More often than not, it's 'point-and-shoot' but that's OK. The audio is good and clear although my home audio set-up isn't such that I'm in the best position to judge. (Personally, I was always grateful to hear them cover 'Tangled Up in Blue', which gets a v ery nice workout here to wrap up the show). Only one Dead tune, though, 'Deal', which closes the first set. The set list is representative of the time with a good mix of rock covers, some folk and reggae. The band was in good form (particularly the tight backing vocals - thank you Ms. Given the make-shift nature of the gig, it's therefore understandable that nothing special was arranged. This show was an ad-hoc affair anyway (the JGB had agreed to fill the bill after Garcia's 'day-job' band, the Grateful Dead, dropped out due to the sudden death of keyboardist Brent Mydland). “We can all be grateful for it because it made him who he was.This isn't a particularly dynamic video, just a basic straight-forward document of a Jerry Garcia Band outing from 1990. “He was challenged by the banjo, it was the hardest he’d ever work and the most focused he ever was,” McNally says.

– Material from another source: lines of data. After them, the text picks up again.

(** * NVDAObjects/IAccessible/adobeAcrobat.py

    A shallow embedding of the two algorithms of the Adobe Acrobat support
    module: the structure-tag classifier [normalizeStdName] and the MathML
    reconstruction [_get_mathMl] / [_getNodeMathMl] / [getMathMLAttributes].

    Conventions.
    - A Python [str] is a [string]; the characters the code inspects are all
      ASCII, and comparing, slicing and searching the UTF-8 bytes agrees with
      doing so on code points for them.
    - A value that the code tests for truthiness ([if val:]) may be [None]:
      it is an [option string], and [truthy] is Python's test.
    - A raised exception is the [Raise] outcome of [result].
    - The calls of [log] have no part in the results and are left out. *)

From Stdlib Require Import Strings.String Strings.Ascii Lists.List Bool Arith NArith Lia.
From Stdlib Require Import ZArith.
Import ListNotations.
Open Scope list_scope.
Open Scope string_scope.
Set Warnings "-register-all".

(** ** Python values and exceptions *)

Inductive exn : Type :=
| LookupError
| KeyError
| COMError
| AttributeError
| IndexError.

Inductive result (A : Type) : Type :=
| Ok (a : A)
| Raise (e : exn).

Arguments Ok {A} a.
Arguments Raise {A} e.

(** [bool(v)] for a value that is [None] or a [str]. *)
Definition truthy (v : option string) : bool :=
  match v with
  | Some (String _ _) => true
  | _ => false
  end.

(** The string a value is; [None] prints as its name in an f-string. *)
Definition fmt (v : option string) : string :=
  match v with
  | Some s => s
  | None => "None"
  end.

(** The double quote and the single quote, as one-character strings. *)
Definition dquote : string := String "034"%char EmptyString.
Definition squote : string := String "039"%char EmptyString.

(** ** controlTypes.Role, as far as the table uses it *)

Module Role.

Inductive t : Type :=
| SECTION | BLOCKQUOTE | CAPTION | LIST | LISTITEM | LABEL
| PARAGRAPH | HEADING | MATH.

End Role.

(** ** stdNamesToRoles *)

Definition stdNamesToRoles : list (string * Role.t) :=
  [ ("Sect", Role.SECTION);
    ("Div", Role.SECTION);
    ("BlockQuote", Role.BLOCKQUOTE);
    ("Caption", Role.CAPTION);
    ("L", Role.LIST);
    ("LI", Role.LISTITEM);
    ("Lbl", Role.LABEL);
    ("P", Role.PARAGRAPH);
    ("H", Role.HEADING);
    ("Formula", Role.MATH) ].

(** [d[k]]: the value of the entry with key [k], or [KeyError]. *)
Fixpoint dict_get {V : Type} (d : list (string * V)) (k : string) : result V :=
  match d with
  | [] => Raise KeyError
  | (k', v) :: d' => if String.eqb k' k then Ok v else dict_get d' k
  end.

(** ** normalizeStdName *)

(** The guard of the first rule: [stdName and "H1" <= stdName <= "H6"]. *)
Definition isHeadingRange (stdName : string) : bool :=
  truthy (Some stdName) && (("H1" <=? stdName) && (stdName <=? "H6")).

(** [s[i]]: the one-character string at index [i], or [IndexError]. *)
Definition str_index (s : string) (i : nat) : result string :=
  match String.get i s with
  | Some c => Ok (String c EmptyString)
  | None => Raise IndexError
  end.

Definition normalizeStdName (stdName : string) : result (Role.t * option string) :=
  if isHeadingRange stdName then
    match str_index stdName 1 with
    | Ok level => Ok (Role.HEADING, Some level)
    | Raise e => Raise e
    end
  else
    match dict_get stdNamesToRoles stdName with
    | Ok role => Ok (role, None)
    | Raise KeyError => Raise LookupError
    | Raise e => Raise e
    end.


(** ** The foreign tree (IPDDomElement)

    What the COM object answers is recorded in the node: [GetTagName],
    [GetID], [GetAttribute(name, owner)], [GetValue], and for every child
    index whether [GetChild(i).QueryInterface(IPDDomElement)] gives an
    element ([Some]) or raises [COMError] ([None]). *)

Inductive IPDDomElement : Type :=
  PDDomElement
    (tagName : string)
    (id : option string)
    (attributes : list (string * string * string))
    (value : option string)
    (children : list (option IPDDomElement)).

Definition GetTagName (node : IPDDomElement) : string :=
  let (tagName, _, _, _, _) := node in tagName.

Definition GetID (node : IPDDomElement) : option string :=
  let (_, id, _, _, _) := node in id.

Definition attributesOf (node : IPDDomElement) : list (string * string * string) :=
  let (_, _, attributes, _, _) := node in attributes.

Definition GetValue (node : IPDDomElement) : option string :=
  let (_, _, _, value, _) := node in value.

Definition childrenOf (node : IPDDomElement) : list (option IPDDomElement) :=
  let (_, _, _, _, children) := node in children.

Fixpoint attr_lookup (l : list (string * string * string)) (name owner : string)
  : option string :=
  match l with
  | [] => None
  | (n, o, v) :: l' =>
      if String.eqb n name && String.eqb o owner then Some v
      else attr_lookup l' name owner
  end.

Definition GetAttribute (node : IPDDomElement) (name owner : string) : option string :=
  attr_lookup (attributesOf node) name owner.

Definition GetChildCount (node : IPDDomElement) : nat :=
  List.length (childrenOf node).

(** [node.GetChild(i).QueryInterface(IPDDomElement)] *)
Definition GetChildElement (node : IPDDomElement) (i : nat) : result IPDDomElement :=
  match nth i (childrenOf node) None with
  | Some child => Ok child
  | None => Raise COMError
  end.

(** ** getMathMLAttributes *)

Definition getMathMLAttributes (node : IPDDomElement) (attrList : list string) : string :=
  fold_left
    (fun attrValues attr =>
       let val := GetAttribute node attr "NSO" in
       if truthy val
       then attrValues ++ " " ++ attr ++ "=" ++ dquote ++ fmt val ++ dquote
       else attrValues)
    attrList EmptyString.

(** The [match tag:] of [_getNodeMathMl]: the attribute list passed to
    [getMathMLAttributes] for the tag, none in the default case. *)
Definition tagAttributes (tag : string) : list string :=
  if existsb (String.eqb tag) ["mi"; "mn"; "mo"; "mtext"] then ["mathvariant"]
  else if String.eqb tag "mfenced" then ["open"; "close"; "separators"]
  else if String.eqb tag "menclose" then ["notation"; "notationtype"]
  else if existsb (String.eqb tag) ["annotation-xml"; "annotation"] then ["encoding"]
  else if String.eqb tag "ms" then ["open"; "close"]
  else if String.eqb tag "mspace" then ["width"]
  else if String.eqb tag "msgroup" then ["position"; "shift"]
  else if String.eqb tag "msrow" then ["position"]
  else if String.eqb tag "msline" then ["position"; "length"]
  else if String.eqb tag "mscarries" then ["position"; "crossout"]
  else if String.eqb tag "mscarry" then ["crossout"]
  else if String.eqb tag "mstack" then ["align"; "stackalign"]
  else if String.eqb tag "mlongdiv" then ["longdivstyle"]
  else [].

(** ** _getNodeMathMl *)

(** [for sub in s: answer += sub] appends the characters of [s] one by one. *)
Fixpoint append_chars (answer s : string) : string :=
  match s with
  | EmptyString => answer
  | String c s' => append_chars (answer ++ String c EmptyString) s'
  end.

(** The first part of [_getNodeMathMl]: the opening tag, up to and including
    [answer += ">"]. *)
Definition openTag (node : IPDDomElement) : string :=
  let tag := GetTagName node in
  let answer := "<" ++ tag in
  let id := GetID node in
  let answer := if truthy id then answer ++ " id=" ++ dquote ++ fmt id ++ dquote
                else answer in
  let answer := answer ++ getMathMLAttributes node ["intent"; "arg"] in
  let answer := answer ++ getMathMLAttributes node (tagAttributes tag) in
  answer ++ ">".

Fixpoint _getNodeMathMl (node : IPDDomElement) : string :=
  let tag := GetTagName node in
  let answer := openTag node in
  let val := GetValue node in
  let answer :=
    if truthy val then answer ++ fmt val
    else
      (* [for childNum in range(node.GetChildCount())], see [children_by_index] *)
      (fix loop (answer : string) (children : list (option IPDDomElement)) : string :=
         match children with
         | [] => answer
         | None :: rest => loop answer rest              (* except COMError: continue *)
         | Some subNode :: rest =>
             loop (append_chars answer (_getNodeMathMl subNode)) rest
         end) answer (childrenOf node)
  in
  answer ++ "</" ++ tag ++ ">".

(** ** str.startswith, str.replace, str.join, html.escape *)

Definition startswith (s pre : string) : bool := String.prefix pre s.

Garcia never forgot his first love for bluegrass. In fact, Garcia’s last recording session before he passed away in 1995 was at Grisman’s, covering “Blue Yodel #9″ for a Jimmie Rodgers tribute album released in 1997. Garcia loved hanging out at Grisman’s small studio in Northern California-it served as a hideout from the hysteria surrounding the Dead. Garcia and his close friend, mandolinist David Grisman, played bluegrass music often, sometimes as a duo as well as once being joined by Tony Rice for the legendary The Pizza Tapes sessions. Though Garcia shifted his musical focus to other genres, you can hear bluegrass elements in the three-part harmonies found on the 1970 Grateful Dead albums Workingman’s Dead and American Beauty. “Salt Creek” is a blistering bluegrass instrumental made popular by Monroe and performed by Garcia’s most well-known bluegrass outfit, the Black Mountain Boys, which included longtime Garcia collaborator Robert Hunter.

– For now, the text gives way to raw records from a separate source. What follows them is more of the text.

(** The row an update writes over the row [existing]. *)
Definition updated_document (existing : Document.t)
  (file_path content : string) (metadata : dict string)
  (now : DocumentManager.stamps) : Document.t :=
  Document.set_created_at
    (Document.set_id (built_document file_path content metadata now)
       (Document.id (Document.post_init existing)))
    (Document.created_at (Document.post_init existing)).

End Inv.

(** Concrete cache entries for the examples. *)
Module DemoCache.

Definition entry : SearchCache.t :=
  SearchCache.mk None "k1" "alpha"
    (VDict [("results", VList []); ("total_found", VInt 0)])
    (Some 100) (Some 1900) 0.

Definition store : Db.t :=
  snd (SearchQueries.create_search_cache entry 100 Demo.store).

End DemoCache.

(** The response [SearchDocumentsTool._execute_tool] builds on a cache
    miss, named so that statements can refer to it. *)
Module SearchResponse.

Import Tool SearchDocumentsTool.

Definition file_type_filter (a : args) : option string :=
  match file_type a with
  | Some t => if String.eqb t "" then None else Some (_normalize_file_type t)
  | None => None
  end.

Definition response_data
  (score_and_format : Db.t -> string -> Z -> option string -> string
                      -> dict Value.t)
  (search_time_ms : Q) (a : args) (s : Db.t) : dict Value.t :=
  score_and_format s (_normalize_query (query a)) (limit_value (limit a))
    (file_type_filter a) (sort_by a)
  ++ [("search_time_ms", VFloat search_time_ms);
      ("query_processed", VStr (_normalize_query (query a)));
      ("from_cache", VBool false)]
  ++ match file_type_filter a with
     | Some f => [("file_type_filter", VStr f)]
     | None => []
     end
  ++ (if String.eqb (sort_by a) "relevance" then []
      else [("sort_by", VStr (sort_by a))]).

(** The entry [_cache_search_results] hands to [create_search_cache]. *)
Definition cache_entry (cache_key : string) (results : dict Value.t)
  (normalized_query : string) (t_created t_expiry_base : Z)
  : SearchCache.t :=
  SearchCache.mk None cache_key normalized_query (VDict results)
    (Some t_created) (Some (t_expiry_base + search_cache_ttl_minutes * 60)) 0.

End SearchResponse.

(** A concrete search, its cache key and a store that holds an entry for
    it, for the examples. *)
Module DemoSearch.

Import Tool SearchDocumentsTool.

Definition search_args : args := mkArgs "Alpha  a" (VInt 10) None "relevance".

Definition cache_key : string :=
  _generate_cache_key "alpha" "10" None "relevance".

Definition score_and_format (s : Db.t) (q : string) (limit : Z)
  (file_type_filter : option string) (sort_by : string) : dict Value.t :=
  [("results", VList []); ("total_found", VInt 0);
   ("returned_count", VInt 0)].

Definition cached : dict Value.t :=
  [("results", VList []); ("total_found", VInt 0);
   ("returned_count", VInt 0); ("search_time_ms", VFloat 3);
   ("query_processed", VStr "alpha"); ("from_cache", VBool false)].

“Legend of the Johnson Boys,” an Irish ballad turned Southern folk-dance number is sung by the Sleepy Hollow Hog Stompers (AKA Garcia, Dick Arnold, and Marshall Leicester) in three-part harmonies akin to Flatt & Scruggs’ version of the song. Compiled by McNally and documentarian Brian Miksis, much of the Before the Dead material has never been released, including the two songs that Garden & Gun premieres below. The new box set Before the Dead, out on May 11, traces the evolution of Garcia’s infatuation with the genre, beginning with his first-known performance at his girlfriend’s sixteenth birthday party through various band configurations before Garcia turned to focus on the Warlocks, the precursor to the Grateful Dead.

Jerry Garcia with the Hart Valley Drifters in the fall of 1962.